What you need to do:
Reproduce the material that follows exactly, with no line left out.

Data:
####################
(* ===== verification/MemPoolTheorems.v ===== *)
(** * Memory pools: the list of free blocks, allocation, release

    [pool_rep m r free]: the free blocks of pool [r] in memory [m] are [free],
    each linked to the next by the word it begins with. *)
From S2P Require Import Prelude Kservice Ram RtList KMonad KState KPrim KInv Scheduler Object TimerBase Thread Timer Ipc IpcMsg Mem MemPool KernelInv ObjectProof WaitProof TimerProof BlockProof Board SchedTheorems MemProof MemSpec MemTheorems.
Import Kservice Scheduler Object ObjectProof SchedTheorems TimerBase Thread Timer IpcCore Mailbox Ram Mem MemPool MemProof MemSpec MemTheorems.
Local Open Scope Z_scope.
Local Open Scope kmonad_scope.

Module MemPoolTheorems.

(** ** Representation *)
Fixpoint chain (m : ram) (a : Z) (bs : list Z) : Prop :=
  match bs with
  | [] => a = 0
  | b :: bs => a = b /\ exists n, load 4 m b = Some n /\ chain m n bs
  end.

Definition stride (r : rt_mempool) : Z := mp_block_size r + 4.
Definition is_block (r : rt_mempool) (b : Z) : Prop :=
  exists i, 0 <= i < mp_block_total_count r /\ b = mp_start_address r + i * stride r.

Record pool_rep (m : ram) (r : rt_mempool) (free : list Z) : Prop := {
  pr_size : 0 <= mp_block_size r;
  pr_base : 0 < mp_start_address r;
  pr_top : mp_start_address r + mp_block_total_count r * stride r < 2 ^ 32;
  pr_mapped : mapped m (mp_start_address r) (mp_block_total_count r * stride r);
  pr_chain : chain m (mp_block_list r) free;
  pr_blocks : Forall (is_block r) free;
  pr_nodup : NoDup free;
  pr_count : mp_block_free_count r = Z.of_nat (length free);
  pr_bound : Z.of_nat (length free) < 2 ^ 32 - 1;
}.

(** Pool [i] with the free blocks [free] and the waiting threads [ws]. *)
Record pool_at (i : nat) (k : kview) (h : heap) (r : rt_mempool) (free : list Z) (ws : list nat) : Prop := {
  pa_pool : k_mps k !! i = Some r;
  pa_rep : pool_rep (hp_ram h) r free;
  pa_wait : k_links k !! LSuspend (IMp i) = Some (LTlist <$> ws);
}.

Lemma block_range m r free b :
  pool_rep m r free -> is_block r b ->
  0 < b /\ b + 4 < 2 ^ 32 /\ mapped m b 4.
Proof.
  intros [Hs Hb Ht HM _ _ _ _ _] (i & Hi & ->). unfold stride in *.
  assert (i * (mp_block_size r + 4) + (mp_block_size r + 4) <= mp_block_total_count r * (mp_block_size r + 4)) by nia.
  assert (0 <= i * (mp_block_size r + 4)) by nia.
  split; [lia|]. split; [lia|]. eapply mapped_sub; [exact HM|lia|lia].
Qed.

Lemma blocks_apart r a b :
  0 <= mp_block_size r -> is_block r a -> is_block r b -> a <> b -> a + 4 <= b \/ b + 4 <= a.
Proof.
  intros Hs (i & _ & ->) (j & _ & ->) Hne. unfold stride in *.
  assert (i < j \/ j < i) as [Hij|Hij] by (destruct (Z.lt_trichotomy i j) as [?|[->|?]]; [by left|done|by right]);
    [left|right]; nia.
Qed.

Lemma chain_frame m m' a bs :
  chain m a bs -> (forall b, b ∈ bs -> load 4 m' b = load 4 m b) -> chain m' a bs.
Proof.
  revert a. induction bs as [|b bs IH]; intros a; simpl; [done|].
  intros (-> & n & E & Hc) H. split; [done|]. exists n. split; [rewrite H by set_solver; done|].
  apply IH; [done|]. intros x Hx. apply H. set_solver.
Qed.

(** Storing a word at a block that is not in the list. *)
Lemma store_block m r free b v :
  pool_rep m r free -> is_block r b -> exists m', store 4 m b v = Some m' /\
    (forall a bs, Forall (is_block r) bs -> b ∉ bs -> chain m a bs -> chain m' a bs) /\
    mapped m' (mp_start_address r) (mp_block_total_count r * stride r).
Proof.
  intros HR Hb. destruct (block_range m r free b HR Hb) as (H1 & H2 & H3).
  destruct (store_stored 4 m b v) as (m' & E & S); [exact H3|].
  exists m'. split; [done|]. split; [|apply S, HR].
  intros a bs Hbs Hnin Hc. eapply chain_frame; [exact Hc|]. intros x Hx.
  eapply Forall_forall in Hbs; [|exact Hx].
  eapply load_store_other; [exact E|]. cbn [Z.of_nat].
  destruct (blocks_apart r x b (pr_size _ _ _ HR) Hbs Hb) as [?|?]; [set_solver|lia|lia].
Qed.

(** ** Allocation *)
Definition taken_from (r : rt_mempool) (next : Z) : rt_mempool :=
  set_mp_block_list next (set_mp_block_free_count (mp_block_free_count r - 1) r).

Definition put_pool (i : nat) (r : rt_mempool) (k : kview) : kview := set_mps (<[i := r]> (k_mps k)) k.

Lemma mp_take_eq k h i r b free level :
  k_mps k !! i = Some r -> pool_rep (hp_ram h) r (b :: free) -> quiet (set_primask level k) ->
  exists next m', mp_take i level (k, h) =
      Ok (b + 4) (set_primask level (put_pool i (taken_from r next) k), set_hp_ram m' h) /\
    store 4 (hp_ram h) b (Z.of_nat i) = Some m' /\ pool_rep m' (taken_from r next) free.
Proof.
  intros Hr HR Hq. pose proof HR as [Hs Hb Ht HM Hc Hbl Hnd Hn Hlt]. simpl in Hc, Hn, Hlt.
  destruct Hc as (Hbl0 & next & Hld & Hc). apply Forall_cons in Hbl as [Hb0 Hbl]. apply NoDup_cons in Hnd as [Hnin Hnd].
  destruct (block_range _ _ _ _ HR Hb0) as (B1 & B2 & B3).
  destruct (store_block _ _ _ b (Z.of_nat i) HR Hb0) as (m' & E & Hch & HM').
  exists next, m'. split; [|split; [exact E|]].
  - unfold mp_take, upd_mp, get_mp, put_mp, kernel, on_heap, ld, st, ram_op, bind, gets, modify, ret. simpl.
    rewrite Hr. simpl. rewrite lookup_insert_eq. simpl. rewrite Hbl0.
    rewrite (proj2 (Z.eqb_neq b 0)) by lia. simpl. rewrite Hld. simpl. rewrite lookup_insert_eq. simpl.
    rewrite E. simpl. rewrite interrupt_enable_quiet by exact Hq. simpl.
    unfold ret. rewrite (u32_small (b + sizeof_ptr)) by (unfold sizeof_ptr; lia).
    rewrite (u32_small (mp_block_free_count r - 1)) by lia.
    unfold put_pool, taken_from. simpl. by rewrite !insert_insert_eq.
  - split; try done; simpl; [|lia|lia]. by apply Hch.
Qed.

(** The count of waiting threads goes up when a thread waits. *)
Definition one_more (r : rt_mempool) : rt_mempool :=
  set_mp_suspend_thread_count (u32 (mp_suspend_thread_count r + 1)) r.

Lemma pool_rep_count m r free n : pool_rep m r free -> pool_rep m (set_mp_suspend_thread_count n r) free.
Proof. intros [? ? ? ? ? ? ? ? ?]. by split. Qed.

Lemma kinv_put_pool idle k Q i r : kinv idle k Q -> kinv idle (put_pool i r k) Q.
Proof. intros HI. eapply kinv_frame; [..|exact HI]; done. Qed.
####################
Task output:
(* ===== verification/MemPoolTheorems.v ===== *)
(** * Memory pools: the list of free blocks, allocation, release

    [pool_rep m r free]: the free blocks of pool [r] in memory [m] are [free],
    each linked to the next by the word it begins with. *)
From S2P Require Import Prelude Kservice Ram RtList KMonad KState KPrim KInv Scheduler Object TimerBase Thread Timer Ipc IpcMsg Mem MemPool KernelInv ObjectProof WaitProof TimerProof BlockProof Board SchedTheorems MemProof MemSpec MemTheorems.
Import Kservice Scheduler Object ObjectProof SchedTheorems TimerBase Thread Timer IpcCore Mailbox Ram Mem MemPool MemProof MemSpec MemTheorems.
Local Open Scope Z_scope.
Local Open Scope kmonad_scope.

Module MemPoolTheorems.

(** ** Representation *)
Fixpoint chain (m : ram) (a : Z) (bs : list Z) : Prop :=
  match bs with
  | [] => a = 0
  | b :: bs => a = b /\ exists n, load 4 m b = Some n /\ chain m n bs
  end.

Definition stride (r : rt_mempool) : Z := mp_block_size r + 4.
Definition is_block (r : rt_mempool) (b : Z) : Prop :=
  exists i, 0 <= i < mp_block_total_count r /\ b = mp_start_address r + i * stride r.

Record pool_rep (m : ram) (r : rt_mempool) (free : list Z) : Prop := {
  pr_size : 0 <= mp_block_size r;
  pr_base : 0 < mp_start_address r;
  pr_top : mp_start_address r + mp_block_total_count r * stride r < 2 ^ 32;
  pr_mapped : mapped m (mp_start_address r) (mp_block_total_count r * stride r);
  pr_chain : chain m (mp_block_list r) free;
  pr_blocks : Forall (is_block r) free;
  pr_nodup : NoDup free;
  pr_count : mp_block_free_count r = Z.of_nat (length free);
  pr_bound : Z.of_nat (length free) < 2 ^ 32 - 1;
}.

(** Pool [i] with the free blocks [free] and the waiting threads [ws]. *)
Record pool_at (i : nat) (k : kview) (h : heap) (r : rt_mempool) (free : list Z) (ws : list nat) : Prop := {
  pa_pool : k_mps k !! i = Some r;
  pa_rep : pool_rep (hp_ram h) r free;
  pa_wait : k_links k !! LSuspend (IMp i) = Some (LTlist <$> ws);
}.

Lemma block_range m r free b :
  pool_rep m r free -> is_block r b ->
  0 < b /\ b + 4 < 2 ^ 32 /\ mapped m b 4.
Proof.
  intros [Hs Hb Ht HM _ _ _ _ _] (i & Hi & ->). unfold stride in *.
  assert (i * (mp_block_size r + 4) + (mp_block_size r + 4) <= mp_block_total_count r * (mp_block_size r + 4)) by nia.
  assert (0 <= i * (mp_block_size r + 4)) by nia.
  split; [lia|]. split; [lia|]. eapply mapped_sub; [exact HM|lia|lia].
Qed.

Lemma blocks_apart r a b :
  0 <= mp_block_size r -> is_block r a -> is_block r b -> a <> b -> a + 4 <= b \/ b + 4 <= a.
Proof.
  intros Hs (i & _ & ->) (j & _ & ->) Hne. unfold stride in *.
  assert (i < j \/ j < i) as [Hij|Hij] by (destruct (Z.lt_trichotomy i j) as [?|[->|?]]; [by left|done|by right]);
    [left|right]; nia.
Qed.

Lemma chain_frame m m' a bs :
  chain m a bs -> (forall b, b ∈ bs -> load 4 m' b = load 4 m b) -> chain m' a bs.
Proof.
  revert a. induction bs as [|b bs IH]; intros a; simpl; [done|].
  intros (-> & n & E & Hc) H. split; [done|]. exists n. split; [rewrite H by set_solver; done|].
  apply IH; [done|]. intros x Hx. apply H. set_solver.
Qed.

(** Storing a word at a block that is not in the list. *)
Lemma store_block m r free b v :
  pool_rep m r free -> is_block r b -> exists m', store 4 m b v = Some m' /\
    (forall a bs, Forall (is_block r) bs -> b ∉ bs -> chain m a bs -> chain m' a bs) /\
    mapped m' (mp_start_address r) (mp_block_total_count r * stride r).
Proof.
  intros HR Hb. destruct (block_range m r free b HR Hb) as (H1 & H2 & H3).
  destruct (store_stored 4 m b v) as (m' & E & S); [exact H3|].
  exists m'. split; [done|]. split; [|apply S, HR].
  intros a bs Hbs Hnin Hc. eapply chain_frame; [exact Hc|]. intros x Hx.
  eapply Forall_forall in Hbs; [|exact Hx].
  eapply load_store_other; [exact E|]. cbn [Z.of_nat].
  destruct (blocks_apart r x b (pr_size _ _ _ HR) Hbs Hb) as [?|?]; [set_solver|lia|lia].
Qed.

(** ** Allocation *)
Definition taken_from (r : rt_mempool) (next : Z) : rt_mempool :=
  set_mp_block_list next (set_mp_block_free_count (mp_block_free_count r - 1) r).

Definition put_pool (i : nat) (r : rt_mempool) (k : kview) : kview := set_mps (<[i := r]> (k_mps k)) k.

Lemma mp_take_eq k h i r b free level :
  k_mps k !! i = Some r -> pool_rep (hp_ram h) r (b :: free) -> quiet (set_primask level k) ->
  exists next m', mp_take i level (k, h) =
      Ok (b + 4) (set_primask level (put_pool i (taken_from r next) k), set_hp_ram m' h) /\
    store 4 (hp_ram h) b (Z.of_nat i) = Some m' /\ pool_rep m' (taken_from r next) free.
Proof.
  intros Hr HR Hq. pose proof HR as [Hs Hb Ht HM Hc Hbl Hnd Hn Hlt]. simpl in Hc, Hn, Hlt.
  destruct Hc as (Hbl0 & next & Hld & Hc). apply Forall_cons in Hbl as [Hb0 Hbl]. apply NoDup_cons in Hnd as [Hnin Hnd].
  destruct (block_range _ _ _ _ HR Hb0) as (B1 & B2 & B3).
  destruct (store_block _ _ _ b (Z.of_nat i) HR Hb0) as (m' & E & Hch & HM').
  exists next, m'. split; [|split; [exact E|]].
  - unfold mp_take, upd_mp, get_mp, put_mp, kernel, on_heap, ld, st, ram_op, bind, gets, modify, ret. simpl.
    rewrite Hr. simpl. rewrite lookup_insert_eq. simpl. rewrite Hbl0.
    rewrite (proj2 (Z.eqb_neq b 0)) by lia. simpl. rewrite Hld. simpl. rewrite lookup_insert_eq. simpl.
    rewrite E. simpl. rewrite interrupt_enable_quiet by exact Hq. simpl.
    unfold ret. rewrite (u32_small (b + sizeof_ptr)) by (unfold sizeof_ptr; lia).
    rewrite (u32_small (mp_block_free_count r - 1)) by lia.
    unfold put_pool, taken_from. simpl. by rewrite !insert_insert_eq.
  - split; try done; simpl; [|lia|lia]. by apply Hch.
Qed.

(** The count of waiting threads goes up when a thread waits. *)
Definition one_more (r : rt_mempool) : rt_mempool :=
  set_mp_suspend_thread_count (u32 (mp_suspend_thread_count r + 1)) r.

Lemma pool_rep_count m r free n : pool_rep m r free -> pool_rep m (set_mp_suspend_thread_count n r) free.
Proof. intros [? ? ? ? ? ? ? ? ?]. by split. Qed.

Lemma kinv_put_pool idle k Q i r : kinv idle k Q -> kinv idle (put_pool i r k) Q.
Proof. intros HI. eapply kinv_frame; [..|exact HI]; done. Qed.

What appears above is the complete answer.